As she seemed to have said her say, Fillmore kept on expanding till he had reached the normal, when he ventured upon a speech for the defence.
“What have I done?” demanded Fillmore plaintively.
“Do you want to hear all over again?”
“No, no,” said Fillmore hastily. “But, listen, Sally, you don’t understand my position. You don’t seem to realize that all that sort of thing, all that boardinghouse stuff, is a thing of the past. One’s got beyond it. One wants to drop it. One wants to forget it, darn it! Be fair. Look at it from my viewpoint. I’m going to be a big man …”
“You’re going to be a fat man,” said Sally, coldly.
Fillmore refrained from discussing the point. He was sensitive.
“I’m going to do big things,” he substituted. “I’ve got a deal on at this very moment which … well, I can’t tell you about it, but it’s going to be big. Well, what I’m driving at, is about all this sort of thing”—he indicated the lighted front of Mrs. Meecher’s home-from-home with a wide gesture—“is that it’s over. Finished and done with. These people were all very well when …”

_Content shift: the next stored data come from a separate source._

Fixpoint lookup {A : Type} (c : string) (l : list (string * A)) : option A :=
  match l with
  | [] => None
  | (k, v) :: l' => if String.eqb c k then Some v else lookup c l'
  end.

(** [df[c]]: raises [KeyError] for a column the frame does not have.  This is
    [df[c]] for a label the frame has once; for a label it has twice pandas
    returns a [DataFrame], which no cell list stands for, and the statements
    that depend on it ask for distinct labels. *)
Definition getitem (df : DataFrame) (c : string) : Result (list value) :=
  match lookup c (columns df) with
  | Some col => Ok col
  | None => Raise (KeyError c)
  end.

Fixpoint replace_column (c : string) (vs : list value)
    (cols : list (string * list value)) : list (string * list value) :=
  match cols with
  | [] => [(c, vs)]
  | (k, old) :: cols' =>
      if String.eqb c k then (k, vs) :: cols'
      else (k, old) :: replace_column c vs cols'
  end.

(** [df[c] = vs]: replaces the column in place, or appends a new one. *)
Definition setitem (df : DataFrame) (c : string) (vs : list value) : DataFrame :=
  mkDataFrame (index df) (replace_column c vs (columns df)).

(** [df[names]] for a list of labels. *)
Definition getitem_list (df : DataFrame) (names : list string) : Result DataFrame :=
  cols <- mapM (fun c => col <- getitem df c ;; Ok (c, col)) names ;;
  Ok (mkDataFrame (index df) cols).

(** Selection by a boolean mask over the same positions. *)
Fixpoint mask_select {A : Type} (m : list bool) (l : list A) : list A :=
  match m, l with
  | b :: m', x :: l' => if b then x :: mask_select m' l' else mask_select m' l'
  | _, _ => []
  end.

(** [df[mask]] for a boolean Series over the frame's own index. *)
Definition getitem_mask (df : DataFrame) (m : list bool) : DataFrame :=
  mkDataFrame (mask_select m (index df))
              (map (fun col => (fst col, mask_select m (snd col))) (columns df)).

Definition heads (cols : list (string * list value)) : Series :=
  map (fun col => (fst col, hd VNaT (snd col))) cols.

Definition tails (cols : list (string * list value)) : list (string * list value) :=
  map (fun col => (fst col, tl (snd col))) cols.

Fixpoint rows_of (idx : list Z) (cols : list (string * list value))
    : list (Z * Series) :=
  match idx with
  | [] => []
  | i :: idx' => (i, heads cols) :: rows_of idx' (tails cols)
  end.

(** [df.iterrows()] *)
Definition iterrows (df : DataFrame) : list (Z * Series) :=
  rows_of (index df) (columns df).

(** [row.get(c)]; [None] is Python's [None]. *)
Definition get (row : Series) (c : string) : option value := lookup c row.

(** [row.get(c, default)] *)
Definition get_default (row : Series) (c : string) (default : value) : value :=
  match lookup c row with
  | Some v => v
  | None => default
  end.

(** [df.dropna(subset=cs)]: keeps the rows whose cells in all of [cs] are
    present; [KeyError] for a missing label. *)
Definition dropna (df : DataFrame) (subset : list string) : Result DataFrame :=
  cols <- mapM (getitem df) subset ;;
  let present :=
    fold_left (fun m col => series_and m (map notna_cell col)) cols
              (map (fun _ => true) (index df)) in
  Ok (getitem_mask df present).

(** [Series.dropna()] *)
Definition series_dropna (s : list value) : list value :=
  List.filter notna_cell s.

(** [Series.str.lower()] *)
Definition str_lower (s : list string) : list string := map lower s.

(** [text + s] and [s + text] for a Series of strings [s]. *)
Definition radd (text : string) (s : list string) : list string :=
  map (fun x => String.append text x) s.

Definition add_text (s : list string) (text : string) : list string :=
  map (fun x => String.append x text) s.

(** [a + b] on two Series of strings over the same index. *)
Fixpoint add (a b : list string) : list string :=
  match a, b with
  | x :: a', y :: b' => String.append x y :: add a' b'
  | _, _ => []
  end.

(** A frame with a [color] column.  Its cells are Python lists, which are
    no [value]; the column is held beside the other columns, which are
    [base] (without a former column of that name). *)
Record ColoredFrame : Type := mkColored {
  base : DataFrame;
  color : list (list Z)
}.

(** The columns of a frame but [c]. *)
Definition drop_column (df : DataFrame) (c : string) : DataFrame :=
  mkDataFrame (index df)
              (List.filter (fun col => negb (String.eqb (fst col) c)) (columns df)).

(* ===================================================================== *)
(** ** [src/config.py] *)
(* ===================================================================== *)

Definition REQUIRED_COLS : list string :=
  [ "id"; "name"; "country"; "region"; "latitude"; "longitude";
    "start_date"; "status"; "perpetrators"; "targeted_group";
    "est_deaths"; "last_verified"; "sources"; "summary" ].

Definition STATUS_COLOR : list (string * list Z) :=
  [ ("ongoing", [220; 20; 60]%Z);
    ("escalating", [255; 140; 0]%Z);
    ("at-risk", [255; 215; 0]%Z) ].

Definition DEFAULT_COLOR : list Z := [100; 149; 237]%Z.

(* ===================================================================== *)
(** ** The files behind [pd.read_csv] *)
(* ===================================================================== *)

(** What a path holds: nothing, a file [pd.read_csv] raises on, or a file it
    reads into a frame. *)
Inductive file : Type :=
| NoFile
| Unreadable (e : exn)
| Csv (df : DataFrame).

Definition Path : Type := string.

Definition FileSystem : Type := Path -> file.

(** [Path.exists()] *)
Definition exists_ (fs : FileSystem) (p : Path) : bool :=
  match fs p with NoFile => false | _ => true end.

(** [pd.read_csv(path)] *)
Definition read_csv (fs : FileSystem) (p : Path) : Result DataFrame :=
  match fs p with
  | Csv df => Ok df
  | Unreadable e => Raise e
  | NoFile => Raise (ValueError "FileNotFoundError")
  end.

(* ===================================================================== *)
(** ** [src/models.py]: [class Case] *)
(* ===================================================================== *)

Module Case.

Record t : Type := mk {
  id : string;
  name : string;
  country : string;
  region : string;
  latitude : float;
  longitude : float;
  start_date : string;
  status : string;
  perpetrators : string;
  targeted_group : string;
  est_deaths : option float;
  last_verified : string;
  sources : string;
  summary : string
}.

Definition tooltip_html (self : t) : string :=
  "<b>" ++ name self ++ "</b><br>"
  ++ country self ++ " " ++ EM_DASH ++ " " ++ region self ++ "<br>"
  ++ "Status: " ++ status self ++ "<br>"
  ++ "Targeted: " ++ targeted_group self ++ "<br>"
  ++ "Perpetrators: " ++ perpetrators self ++ "<br>"
  ++ "Since: " ++ start_date self ++ "<br>"
  ++ "Last verified: " ++ last_verified self.

End Case.

(* ===================================================================== *)
(** ** [src/repository.py]: [class CSVRepository] *)
(* ===================================================================== *)

Module CSVRepository.

Record t : Type := __init__ { preferred : Path; fallback : Path }.

Definition _path (self : t) (fs : FileSystem) : option Path :=
  if exists_ fs (preferred self) then Some (preferred self)
  else if exists_ fs (fallback self) then Some (fallback self)
  else None.

(** [df.columns = [c.strip().lower() for c in df.columns]] *)
Definition rename_columns (df : DataFrame) : DataFrame :=
  mkDataFrame (index df)
              (map (fun col => (lower (strip (fst col)), snd col)) (columns df)).

(** [load]: [Ok None] is the returned [None]; [Raise] is the exception
    [pd.read_csv] raised, which nothing here catches. *)
Definition load (self : t) (fs : FileSystem) : Result (option DataFrame) :=
  let path := _path self fs in
  match path with
  | None => Ok None
  | Some path =>
      df <- read_csv fs path ;;
      let df := rename_columns df in
      Ok (Some df)
  end.

Definition validate (df : DataFrame) : list string :=
  let missing := List.filter (fun c => negb (has_column df c)) REQUIRED_COLS in
  missing.

Section WithPandas.
Context `{Pandas}.

(** The [Case(...)] of one row.  The keyword arguments are evaluated in
    order; [str()] never raises, [float()] may, at latitude, longitude or
    est_deaths. *)
Definition case_of_row (r : Series) : Result Case.t :=
  latitude <- py_float (get_default r "latitude" (VFloat nan)) ;;
  longitude <- py_float (get_default r "longitude" (VFloat nan)) ;;
  est_deaths <-
    (if negb (String.eqb (strip (str_value (get_default r "est_deaths" (VStr ""))))
                         "")
     then match get r "est_deaths" with
          | Some v => x <- py_float v ;; Ok (Some x)
          | None => Raise (TypeError "float() argument must be a string or a real number")
          end
     else Ok None) ;;
  Ok (Case.mk
        (str_value (get_default r "id" (VStr "")))
        (str_value (get_default r "name" (VStr "")))
        (str_value (get_default r "country" (VStr "")))
        (str_value (get_default r "region" (VStr "")))
        latitude
        longitude
        (str_value (get_default r "start_date" (VStr "")))
        (str_value (get_default r "status" (VStr "")))
        (str_value (get_default r "perpetrators" (VStr "")))
        (str_value (get_default r "targeted_group" (VStr "")))
        est_deaths
        (str_value (get_default r "last_verified" (VStr "")))
        (str_value (get_default r "sources" (VStr "")))
        (str_value (get_default r "summary" (VStr "")))).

“… when you’d lost your week’s salary at poker and wanted to borrow a few dollars for the rent.”
“I always paid them back,” protested Fillmore, defensively.
“I did.”
“Well, we did,” said Fillmore, accepting the amendment with the air of a man who has no time for chopping straws. “Anyway, what I mean is, I don’t see why, just because one has known people at a certain period in one’s life when one was practically down and out, one should have them round one’s neck forever. One can’t prevent people forming an I-knew-him-when club, but, darn it, one needn’t attend the meetings.”